Adults do not behave this way with each other (unless they happen to be Real Housewives cast members). Adults certainly do not behave this way when dealing with people of authority or people they respect as equals. Chances are, you would never approach your boss in this way nor even colleagues without being reprimanded at best. (Yes, Rep. Rohrabacher, even in the land of the free and home of the brave.) Outside of the workplace, few in healthy, functional relationships indulge in these sorts of  physical displays. 

This whole business made me recall a post I wrote last year about the hair touching that black natural-haired women experience:
This is not a cultural issue. This is an issue of respect for boundaries.

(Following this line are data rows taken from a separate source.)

(** * Train-shunting safety orchestrator: detector hub, event client,
      safety sequencer, supervisor and discovery.

    Shallow embedding of the Python sources
    - [backend/detection_config.py], [backend/yolo_server.py],
    - [orchestrator/main.py], [orchestrator/events_client.py],
      [orchestrator/mdns_discover.py],
    - [serial_cmds/stop.py], [serial_cmds/reverse.py], [serial_cmds/forward.py],
    - [backend/utils/zeroconf_register.py], [backend/serial_discovery.py].

    Conventions.  Python floats that carry wall-clock times and durations are
    modelled as rationals ([Q]); rounding of float arithmetic is not modelled.
    Effects (clock reads, sleeps, serial writes, log lines, raised
    exceptions) are made explicit: every stateful function runs in a small
    state-and-exception monad over the state of its module, and appends what it
    does to a chronological trace. *)

From Stdlib Require Import QArith Qround Qminmax Lqa ZArith Lia Ascii DecimalString.
From Stdlib Require Import DecimalPos DecimalZ.
From stdpp Require Import base gmap sets list strings.

Local Open Scope Q_scope.

(** ** The fragment of Python shared by all modules *)

Module Py.

(** Values produced by [json.loads] and stored in dicts. *)
#[warnings="-register-all"]
Inductive json : Type :=
  | JNull
  | JBool (b : bool)
  | JNum (q : Q)
  | JStr (s : string)
  | JArr (items : list json)
  | JObj (fields : list (string * json)).

(** Exceptions that the modelled code can raise. *)
Inductive exn : Type :=
  | AttributeError
  | TypeError
  | ValueError (msg : string)
  | RuntimeError (msg : string)
  | TimeoutError (msg : string)
  | IndexError
  | IndentationError (msg : string) (lineno : nat).

Inductive outcome (A : Type) : Type :=
  | Ret (a : A)
  | Raise (e : exn).
Arguments Ret {A} a.
Arguments Raise {A} e.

ALL people generally want others to observe personal space and to recognize their ownership of their own bodies. You probably don't want that weird dude from the dog park to come over and start rubbing your back. Black women are no different. I'm not keen on STRANGERS petting or pulling my hair.
It's not always about race, but sometimes it is. Every incident has context. It's not about race every time a black woman gets her hair touched., but it often is. I explained it like this to a thoughtful dad of four adopted black children, who emailed me in response to the CNN article. He shared an experience that made him challenge whether the hair touching he saw his children experience was primarily about race. Here is my response:
One thing I think sets your children's experience apart from those of us who were interviewed for the CNN piece, is that they are children. Right or wrong, adults feel more emboldened to touch children because kids are not viewed as equals. Know what I mean? Adults pinch babies' cheeks, muss little boys' hair...It's no better to invade a child's personal space, but it is deemed acceptable in our society. Adults don't often pinch the cheeks and muss the hair of other adults. We work to preserve boundaries of personal space and acknowledge other adults' ownership of their own bodies. 
What I think, from my experience, is that we are more likely to ignore these things (personal space, ownership of body) when we are dealing with a person from a marginalized group or, rather, a group that doesn't have (perceived) equal power. So, women receive more unwanted touching than men (Ask a pregnant lady!). And black women--we have the hair thing. (I wonder if/how your sons' experiences will change as they age into young, black men.) I've heard people with disabilities talk about people pushing and pulling at them. (For instance, grabbing a wheelchair that serves as somebody's "legs" and moving the person about without permission.)
I think it's about power and privilege.

Goldberg and Rohrabacher and Kennedy are being disingenuous. I doubt a one of them would brook a finger to the face from an opponent. They know such behavior is a sign of disrespect and implied superiority. And they are willfully avoiding analysis of why, within the term of Barack Obama, the office of the US President has attracted unprecedented levels of disrespect from the American-loving right--from Rep. Joe Wilson yelling "You lie!" during a presidential speech to Brewer letting her fingers do the walking all up in the president's face.

What makes a governor--one who supports eliminating ethnic studies programs and compares Mexican immigration to terrorism--feel confident in pushing up on the President of the United States and jabbing her finger at him as if he were a naughty child? If not feelings of racial superiority, then what?